2018年5月1日火曜日

片山九郎右衛門の舞囃子《弱法師・盲目之舞》・吉阪若葉会その1

2018年4月30日(月) 京都観世会館

舞囃子《弱法師・盲目之舞》 片山九郎右衛門
   森田保美 社中の方 河村大
   地謡 河村和重 河村晴道 浦田保親



九郎右衛門さんの舞台は、どうしてこれほど深く胸を打つのだろう。
途中からグッと何かが込み上げてきて、涙で視界がかすんだ。

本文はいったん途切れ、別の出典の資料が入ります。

(* ===== verification/Flash.v ===== *)
(** * The flash driver ([flash.c])

    The whole flash is a list of 32-bit words; the journal lives in sector 3.
    How a cell takes a new word is hardware: the class [NorFlash] states
    what the driver relies on. *)
From S2P Require Import Prelude Utils.

(** Documented behaviour of a flash cell: an erased cell reads all ones and
    takes the word that is programmed into it. *)
Class NorFlash : Type := {
  nor_program : Z -> Z -> Z;
  nor_program_erased w : 0 <= w < 2 ^ 32 -> nor_program 0xFFFFFFFF w = w;
}.
(** A cell whose bits only go from 1 to 0. *)
#[export] Instance nor_and : NorFlash.
Proof.
  refine {| nor_program := Z.land |}.
  intros w Hw. change 0xFFFFFFFF with (Z.ones 32). rewrite Z.land_comm, Z.land_ones by lia.
  by apply Z.mod_small.
Defined.

(** ** Registers *)

Definition FLASH_SR_BUSY : Z := Z.shiftl 1 16.
Definition FLASH_CR_PSIZE_Pos : Z := 8.
Definition FLASH_CR_SNB_Pos : Z := 3.
Definition FLASH_CR_SER : Z := Z.shiftl 1 1.
Definition FLASH_CR_STRT : Z := Z.shiftl 1 16.
Definition FLASH_CR_PG : Z := Z.shiftl 1 0.
Definition FLASH_CR_LOCK : Z := Z.shiftl 1 31.
Definition PSIZE_32 : Z := 2.
Definition FLASH_JOURNAL_SECTOR : Z := 3.
Definition FLASH_BASE : Z := 0x08000000.

Definition flash_sectors : list Z :=
  [0x08000000; 0x08004000; 0x08008000; 0x0800C000; 0x08010000; 0x08020000; 0x08040000; 0x08060000].
(** The sizes in words: the distances to the next sector, the last one 128 KB. *)
Definition sector_words : list Z := [4096; 4096; 4096; 4096; 16384; 32768; 32768; 32768].

Record flash : Type := Flash {
  f_mem : list Z;   (* the words from FLASH_BASE on *)
  f_read : list Z;  (* flash_sector_read_pointer, uint32_t *)
  f_write : list Z; (* flash_sector_write_pointer, uint32_t *)
  f_cr : Z;         (* the control register *)
}.
Abbreviation FM := (prog flash).

Definition set_f_mem (v : list Z) (f : flash) : flash := Flash v (f_read f) (f_write f) (f_cr f).
Definition set_f_read (v : list Z) (f : flash) : flash := Flash (f_mem f) v (f_write f) (f_cr f).
Definition set_f_write (v : list Z) (f : flash) : flash := Flash (f_mem f) (f_read f) v (f_cr f).
Definition set_f_cr (v : Z) (f : flash) : flash := Flash (f_mem f) (f_read f) (f_write f) v.

(** The word index of a sector's first word. *)
Definition sector_base (n : Z) : Z := (List.nth (Z.to_nat n) flash_sectors 0 - FLASH_BASE) / 4.

(** ** The code *)

Section driver.
Context `{NorFlash} (sr : Z). (* what the status register reads *)

(** The two writes to KEYR clear the lock bit. *)
Definition flash_unlock : FM unit :=
  modify (fun f => set_f_cr (Z.land (f_cr f) (Z.lnot FLASH_CR_LOCK)) f).
(** The wait loop: [Diverge] when the masked bit, cut to 8 bits, were not 0. *)
Definition flash_wait : FM unit :=
  if u8 (Z.land sr FLASH_SR_BUSY) =? 0 then mret tt else raise Diverge.
Definition cr_set (mask : Z) : FM unit := modify (fun f => set_f_cr (Z.lor (f_cr f) mask) f).
Definition cr_clear (mask : Z) : FM unit := modify (fun f => set_f_cr (Z.land (f_cr f) (Z.lnot mask)) f).

(** Setting STRT erases the sector that the SNB field of CR selects. *)
Definition erase_selected : FM unit := modify (fun f =>
  let n := Z.land (Z.shiftr (f_cr f) FLASH_CR_SNB_Pos) 15 in
  let base := Z.to_nat (sector_base n) in
  let len := Z.to_nat (List.nth (Z.to_nat n) sector_words 0) in
  set_f_mem (take base (f_mem f) ++ ((fun _ => 0xFFFFFFFF) <$> take len (drop base (f_mem f))) ++
             drop (base + len) (f_mem f)) f).

Definition flash_erase_sector (sector_number : Z) : FM unit :=
  if sector_number >? 7 then mret tt
  else
    flash_unlock;;
    flash_wait;;
    cr_set (Z.shiftl PSIZE_32 FLASH_CR_PSIZE_Pos);;
    cr_set (Z.shiftl sector_number FLASH_CR_SNB_Pos);;
    cr_set FLASH_CR_SER;;
    cr_set FLASH_CR_STRT;; erase_selected;;
    flash_wait;;
    cr_clear (Z.shiftl 0 FLASH_CR_SNB_Pos);;
    cr_clear FLASH_CR_SER;;
    cr_clear FLASH_CR_STRT.

(** A store to the flash: it needs the PG bit and no lock. *)
Definition flash_store (i word : Z) : FM unit := fun f =>
  if negb (Z.land (f_cr f) FLASH_CR_PG =? 0) && (Z.land (f_cr f) FLASH_CR_LOCK =? 0) then
    match f_mem f !! Z.to_nat i with
    | Some old => Ok (tt, set_f_mem (<[Z.to_nat i := nor_program old word]> (f_mem f)) f)
    | None => Trap Fault
    end
  else Trap Fault.

Definition flash_program_word (sector_number word : Z) : FM unit :=
  if sector_number >? 7 then mret tt
  else
    curr_pos ← gets (fun f => List.nth (Z.to_nat sector_number) (f_write f) 0);
    flash_wait;;
    cr_set (Z.shiftl PSIZE_32 FLASH_CR_PSIZE_Pos);;
    cr_set FLASH_CR_PG;;
    flash_store (sector_base sector_number + curr_pos) word;;
    flash_wait;;
    cr_clear FLASH_CR_PG;;
    modify (fun f => set_f_write (alter (fun p => u32 (p + 1)) (Z.to_nat sector_number) (f_write f)) f).

Fixpoint append_words (data : list Z) : FM unit :=
  match data with
  | [] => mret tt
  | w :: data => flash_program_word FLASH_JOURNAL_SECTOR w;; append_words data
  end.

(** The array has [len] words. *)
Definition flash_append_journal (data : list Z) : FM unit :=
  flash_unlock;;
  append_words data;;
  cr_set FLASH_CR_LOCK.

Definition flash_program_journal (data : list Z) : FM unit :=
  flash_erase_sector FLASH_JOURNAL_SECTOR;;
  flash_append_journal data.

Fixpoint read_words (n : nat) (i : Z) : FM (list Z) :=
  match n with
  | O => mret []
  | S n => w ← fetch (fun f => f_mem f !! Z.to_nat i); ws ← read_words n (i + 1); mret (w :: ws)
  end.

Definition flash_read_journal (n_words : Z) : FM (list Z) :=
  curr_pos ← gets (fun f => List.nth (Z.to_nat FLASH_JOURNAL_SECTOR) (f_read f) 0);
  ws ← read_words (Z.to_nat n_words) (sector_base FLASH_JOURNAL_SECTOR + curr_pos);
  modify (fun f => set_f_read
    (alter (fun p => u32 (p + n_words)) (Z.to_nat FLASH_JOURNAL_SECTOR) (f_read f)) f);;
  mret ws.

Definition flash_journal_reset_read_pointer : FM unit :=
  modify (fun f => set_f_read (<[Z.to_nat FLASH_JOURNAL_SECTOR := 0]> (f_read f)) f).
Definition flash_journal_reset_write_pointer : FM unit :=
  modify (fun f => set_f_write (<[Z.to_nat FLASH_JOURNAL_SECTOR := 0]> (f_write f)) f).
Definition flash_journal_set_write_pointer (pom : Z) : FM unit :=
  modify (fun f => set_f_write (<[Z.to_nat FLASH_JOURNAL_SECTOR :=
    u32 (List.nth (Z.to_nat FLASH_JOURNAL_SECTOR) (f_read f) 0 + pom)]> (f_write f)) f).
End driver.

わたしの後ろの席の人もすすり泣いていた。

「型」という枠が、これほど豊かな表現を可能にする無限性を秘めていることを実感させる舞囃子でもあった。



「東門に向かふ難波の西の海」で、シテは右手に扇、左手に杖を持って立ち上がる。

シテが突く杖はほとんど床に触れることなく、ずっと宙に浮いたまま微かに上下しながら、右へ左へ揺れつつ盲目の俊徳丸を誘導してゆく。

中空を揺れるその杖は、松虫の触角さながらの鋭敏な感覚器官のようで、空気のわずかな揺れにも敏感に反応する、俊徳丸の感じやすく繊細な心のあり方を想像させる。

盲目の俊徳丸━━。
シテはほとんど終始、目を閉じ、その瞼に黄昏色のライトが夕日のように反射して、閉じた目を腫れぼったく見せている。
腫れぼったい閉じた目……その顔は弱法師の面を彷彿とさせた。
先日の仕舞《隅田川》の時に九郎右衛門さんの顔が深井の面と二重写しになったように、不思議なことに、この時もシテの顔が弱法師のおもてに見えたのだ。

別に形態模写をしたわけでもないのに、シテの顔が役のおもてに見えるのは、舞い手が役に没入しているからだろうか、それとも、こちらがあまりにも惹き込まれているからだろうか。


「今は入日や落ちかかるらん」で、シテは閉じた目で西の空を見つめる。
見ているのに、見ていない。
彼が見ているのは自分の心のなかだけであり、心の闇に灯る微かな光を見ているようだった。
孤独と苦悶の果てにたどり着いた、孤高という名の、誰にも立ち入ることのできないユートピアに俊徳丸は生きていた。


「満目青山は心にあり」で、シテは何かを心に押し込めるように、掌で胸をドンと強く打つ。

見たいものは、すべて心の中にあった。
難波の浦の致景も、春の緑の草香山も。


あのときの俊徳丸は、自分の心以外の何物も必要としない絶対的な孤独のなかにいた。
誰がどんなに同情しても、共感しても、
どれほど深く彼を愛しても、それを必要としない絶対的な孤独の姿。
それが九郎右衛門さんの描いた弱法師だった。



九郎右衛門さん演ずる俊徳丸の姿は、繊細で傷つきやすく、何よりも孤独を愛し、自分だけの世界に生きる現代人の姿と重なり、さらには、牽引者としてつねに孤独な闘いに挑んでいる九郎右衛門さん自身の姿とも重なった。


弱法師の深い闇、影の部分。
これこそ、わたしが観たかったもの、求めていたものだった。